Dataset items

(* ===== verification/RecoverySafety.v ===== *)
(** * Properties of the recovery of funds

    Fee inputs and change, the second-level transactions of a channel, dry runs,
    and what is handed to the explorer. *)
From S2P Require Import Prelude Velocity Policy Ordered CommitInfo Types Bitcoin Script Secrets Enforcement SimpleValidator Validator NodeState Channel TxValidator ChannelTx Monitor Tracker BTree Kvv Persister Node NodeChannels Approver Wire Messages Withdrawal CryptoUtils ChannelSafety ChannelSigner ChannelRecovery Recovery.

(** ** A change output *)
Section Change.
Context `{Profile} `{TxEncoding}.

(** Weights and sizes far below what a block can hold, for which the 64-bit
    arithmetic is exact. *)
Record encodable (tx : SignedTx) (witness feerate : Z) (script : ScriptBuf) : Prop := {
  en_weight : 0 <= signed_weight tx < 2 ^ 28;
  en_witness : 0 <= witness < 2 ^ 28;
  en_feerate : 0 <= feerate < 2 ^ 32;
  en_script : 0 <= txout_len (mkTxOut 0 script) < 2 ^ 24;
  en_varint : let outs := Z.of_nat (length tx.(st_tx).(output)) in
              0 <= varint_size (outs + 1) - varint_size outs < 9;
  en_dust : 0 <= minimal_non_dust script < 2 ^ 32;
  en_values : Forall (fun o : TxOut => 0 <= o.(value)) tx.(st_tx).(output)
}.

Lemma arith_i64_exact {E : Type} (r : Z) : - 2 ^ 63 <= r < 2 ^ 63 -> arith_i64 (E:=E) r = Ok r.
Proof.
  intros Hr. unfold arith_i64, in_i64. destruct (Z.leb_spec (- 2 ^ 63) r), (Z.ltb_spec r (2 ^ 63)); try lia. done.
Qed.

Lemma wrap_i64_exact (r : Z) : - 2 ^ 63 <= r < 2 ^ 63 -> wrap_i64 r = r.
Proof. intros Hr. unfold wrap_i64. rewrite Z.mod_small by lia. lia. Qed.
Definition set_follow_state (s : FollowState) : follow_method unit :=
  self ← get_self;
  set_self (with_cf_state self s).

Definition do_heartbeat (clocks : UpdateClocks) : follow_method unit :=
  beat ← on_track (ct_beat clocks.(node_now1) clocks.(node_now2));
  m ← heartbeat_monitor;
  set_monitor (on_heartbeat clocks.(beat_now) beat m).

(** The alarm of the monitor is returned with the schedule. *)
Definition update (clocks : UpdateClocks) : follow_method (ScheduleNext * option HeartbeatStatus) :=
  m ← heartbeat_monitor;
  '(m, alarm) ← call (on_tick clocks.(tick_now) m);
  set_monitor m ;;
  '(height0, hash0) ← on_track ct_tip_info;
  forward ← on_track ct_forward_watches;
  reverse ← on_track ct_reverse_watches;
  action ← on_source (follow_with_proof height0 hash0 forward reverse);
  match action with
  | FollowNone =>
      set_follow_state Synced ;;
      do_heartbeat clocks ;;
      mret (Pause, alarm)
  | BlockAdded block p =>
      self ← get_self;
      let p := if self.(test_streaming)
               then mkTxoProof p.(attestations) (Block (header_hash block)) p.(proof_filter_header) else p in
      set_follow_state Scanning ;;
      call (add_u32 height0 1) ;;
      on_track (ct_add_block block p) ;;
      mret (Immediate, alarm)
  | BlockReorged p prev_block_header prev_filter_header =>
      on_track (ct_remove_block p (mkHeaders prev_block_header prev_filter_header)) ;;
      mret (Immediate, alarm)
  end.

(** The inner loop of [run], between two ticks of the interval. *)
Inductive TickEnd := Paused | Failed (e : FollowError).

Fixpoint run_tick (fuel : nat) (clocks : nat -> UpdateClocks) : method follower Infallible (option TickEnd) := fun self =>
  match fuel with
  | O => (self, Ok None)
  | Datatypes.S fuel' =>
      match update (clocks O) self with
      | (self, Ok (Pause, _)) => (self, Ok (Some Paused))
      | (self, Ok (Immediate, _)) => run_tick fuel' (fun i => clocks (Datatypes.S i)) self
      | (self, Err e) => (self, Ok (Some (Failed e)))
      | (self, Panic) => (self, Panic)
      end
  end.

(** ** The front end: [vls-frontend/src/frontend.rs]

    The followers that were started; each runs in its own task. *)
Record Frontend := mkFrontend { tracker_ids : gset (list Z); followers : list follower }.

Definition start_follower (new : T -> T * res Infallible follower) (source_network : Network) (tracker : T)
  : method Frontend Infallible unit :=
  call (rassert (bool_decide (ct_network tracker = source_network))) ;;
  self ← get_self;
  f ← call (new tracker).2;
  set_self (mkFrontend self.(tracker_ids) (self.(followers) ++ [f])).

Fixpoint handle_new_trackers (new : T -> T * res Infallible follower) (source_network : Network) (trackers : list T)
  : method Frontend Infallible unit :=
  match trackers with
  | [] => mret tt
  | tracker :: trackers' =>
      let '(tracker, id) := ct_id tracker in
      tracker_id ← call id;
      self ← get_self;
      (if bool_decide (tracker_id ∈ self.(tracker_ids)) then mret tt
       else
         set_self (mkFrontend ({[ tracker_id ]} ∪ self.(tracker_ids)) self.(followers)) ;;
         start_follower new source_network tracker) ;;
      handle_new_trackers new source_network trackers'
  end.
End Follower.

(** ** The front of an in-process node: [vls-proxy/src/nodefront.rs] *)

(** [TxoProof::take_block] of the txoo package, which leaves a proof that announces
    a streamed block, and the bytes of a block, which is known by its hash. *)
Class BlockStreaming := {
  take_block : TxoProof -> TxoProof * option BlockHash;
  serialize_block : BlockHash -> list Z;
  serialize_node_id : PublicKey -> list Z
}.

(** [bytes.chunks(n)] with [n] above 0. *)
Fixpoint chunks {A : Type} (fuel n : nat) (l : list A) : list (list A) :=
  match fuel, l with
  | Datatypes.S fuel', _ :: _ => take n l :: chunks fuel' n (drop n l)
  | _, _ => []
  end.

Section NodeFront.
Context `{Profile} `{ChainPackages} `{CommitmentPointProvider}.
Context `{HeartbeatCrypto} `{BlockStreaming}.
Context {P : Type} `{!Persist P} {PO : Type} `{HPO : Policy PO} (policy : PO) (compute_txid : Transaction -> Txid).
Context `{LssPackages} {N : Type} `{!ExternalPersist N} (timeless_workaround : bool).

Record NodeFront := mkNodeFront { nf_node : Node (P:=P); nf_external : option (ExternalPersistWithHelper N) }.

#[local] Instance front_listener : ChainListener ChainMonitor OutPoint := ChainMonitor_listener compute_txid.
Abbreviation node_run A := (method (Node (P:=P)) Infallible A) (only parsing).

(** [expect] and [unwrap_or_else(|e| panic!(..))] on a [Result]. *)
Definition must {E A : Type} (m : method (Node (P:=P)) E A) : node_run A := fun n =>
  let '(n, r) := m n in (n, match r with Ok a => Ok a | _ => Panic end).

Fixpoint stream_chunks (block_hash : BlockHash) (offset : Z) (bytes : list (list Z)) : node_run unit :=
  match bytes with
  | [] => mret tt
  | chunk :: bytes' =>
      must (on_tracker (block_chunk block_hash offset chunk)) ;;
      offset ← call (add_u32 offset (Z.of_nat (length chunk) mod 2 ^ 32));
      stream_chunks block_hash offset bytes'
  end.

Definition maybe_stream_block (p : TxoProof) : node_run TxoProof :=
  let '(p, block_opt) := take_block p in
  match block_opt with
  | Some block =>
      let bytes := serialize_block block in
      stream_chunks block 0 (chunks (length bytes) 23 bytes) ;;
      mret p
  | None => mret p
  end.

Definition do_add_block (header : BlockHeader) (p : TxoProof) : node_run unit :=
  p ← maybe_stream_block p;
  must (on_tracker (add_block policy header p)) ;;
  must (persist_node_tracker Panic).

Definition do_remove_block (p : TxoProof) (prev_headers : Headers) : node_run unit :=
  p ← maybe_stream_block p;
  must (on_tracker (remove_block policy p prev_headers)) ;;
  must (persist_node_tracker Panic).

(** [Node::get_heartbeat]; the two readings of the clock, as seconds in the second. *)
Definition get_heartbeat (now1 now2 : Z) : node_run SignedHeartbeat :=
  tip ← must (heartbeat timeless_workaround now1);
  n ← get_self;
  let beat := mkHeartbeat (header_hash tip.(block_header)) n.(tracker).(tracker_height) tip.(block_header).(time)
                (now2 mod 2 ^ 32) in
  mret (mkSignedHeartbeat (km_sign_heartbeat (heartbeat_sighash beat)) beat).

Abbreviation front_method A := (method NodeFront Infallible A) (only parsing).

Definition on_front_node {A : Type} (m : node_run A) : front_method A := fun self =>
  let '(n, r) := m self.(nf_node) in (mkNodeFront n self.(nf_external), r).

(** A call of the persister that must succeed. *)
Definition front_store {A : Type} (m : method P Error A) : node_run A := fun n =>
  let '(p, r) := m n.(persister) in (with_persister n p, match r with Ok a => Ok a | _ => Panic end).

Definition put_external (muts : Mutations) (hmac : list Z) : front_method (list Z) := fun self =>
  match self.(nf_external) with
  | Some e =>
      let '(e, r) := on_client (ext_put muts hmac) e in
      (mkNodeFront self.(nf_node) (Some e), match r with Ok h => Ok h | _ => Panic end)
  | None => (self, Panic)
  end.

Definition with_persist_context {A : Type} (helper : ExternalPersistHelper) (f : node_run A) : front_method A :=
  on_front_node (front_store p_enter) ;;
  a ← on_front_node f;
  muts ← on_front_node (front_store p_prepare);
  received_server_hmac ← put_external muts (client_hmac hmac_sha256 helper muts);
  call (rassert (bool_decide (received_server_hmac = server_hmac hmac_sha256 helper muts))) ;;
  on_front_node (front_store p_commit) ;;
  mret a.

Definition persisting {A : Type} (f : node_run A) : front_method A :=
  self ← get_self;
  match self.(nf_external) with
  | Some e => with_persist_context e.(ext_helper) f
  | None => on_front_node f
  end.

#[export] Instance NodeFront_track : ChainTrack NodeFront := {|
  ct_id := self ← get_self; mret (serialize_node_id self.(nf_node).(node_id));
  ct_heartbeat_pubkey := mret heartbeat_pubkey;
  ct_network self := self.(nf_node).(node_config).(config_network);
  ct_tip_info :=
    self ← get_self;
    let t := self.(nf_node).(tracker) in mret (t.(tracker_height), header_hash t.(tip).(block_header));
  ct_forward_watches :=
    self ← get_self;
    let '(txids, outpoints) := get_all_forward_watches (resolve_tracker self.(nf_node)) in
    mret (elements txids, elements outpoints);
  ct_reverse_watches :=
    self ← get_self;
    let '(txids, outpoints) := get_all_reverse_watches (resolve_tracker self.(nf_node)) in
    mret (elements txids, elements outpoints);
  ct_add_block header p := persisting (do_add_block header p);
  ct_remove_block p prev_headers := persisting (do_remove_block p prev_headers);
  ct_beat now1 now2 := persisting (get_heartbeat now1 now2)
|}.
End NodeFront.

Exercise directions
Reproduce exactly the section above that begins at the line containing "(** [Node::get_heartbeat]; the" and ends at the line containing "method P Error", leaving out all other lines.

Response area
(** [Node::get_heartbeat]; the two readings of the clock, as seconds in the second. *)
Definition get_heartbeat (now1 now2 : Z) : node_run SignedHeartbeat :=
  tip ← must (heartbeat timeless_workaround now1);
  n ← get_self;
  let beat := mkHeartbeat (header_hash tip.(block_header)) n.(tracker).(tracker_height) tip.(block_header).(time)
                (now2 mod 2 ^ 32) in
  mret (mkSignedHeartbeat (km_sign_heartbeat (heartbeat_sighash beat)) beat).

Abbreviation front_method A := (method NodeFront Infallible A) (only parsing).

Definition on_front_node {A : Type} (m : node_run A) : front_method A := fun self =>
  let '(n, r) := m self.(nf_node) in (mkNodeFront n self.(nf_external), r).

(** A call of the persister that must succeed. *)
Definition front_store {A : Type} (m : method P Error A) : node_run A := fun n =>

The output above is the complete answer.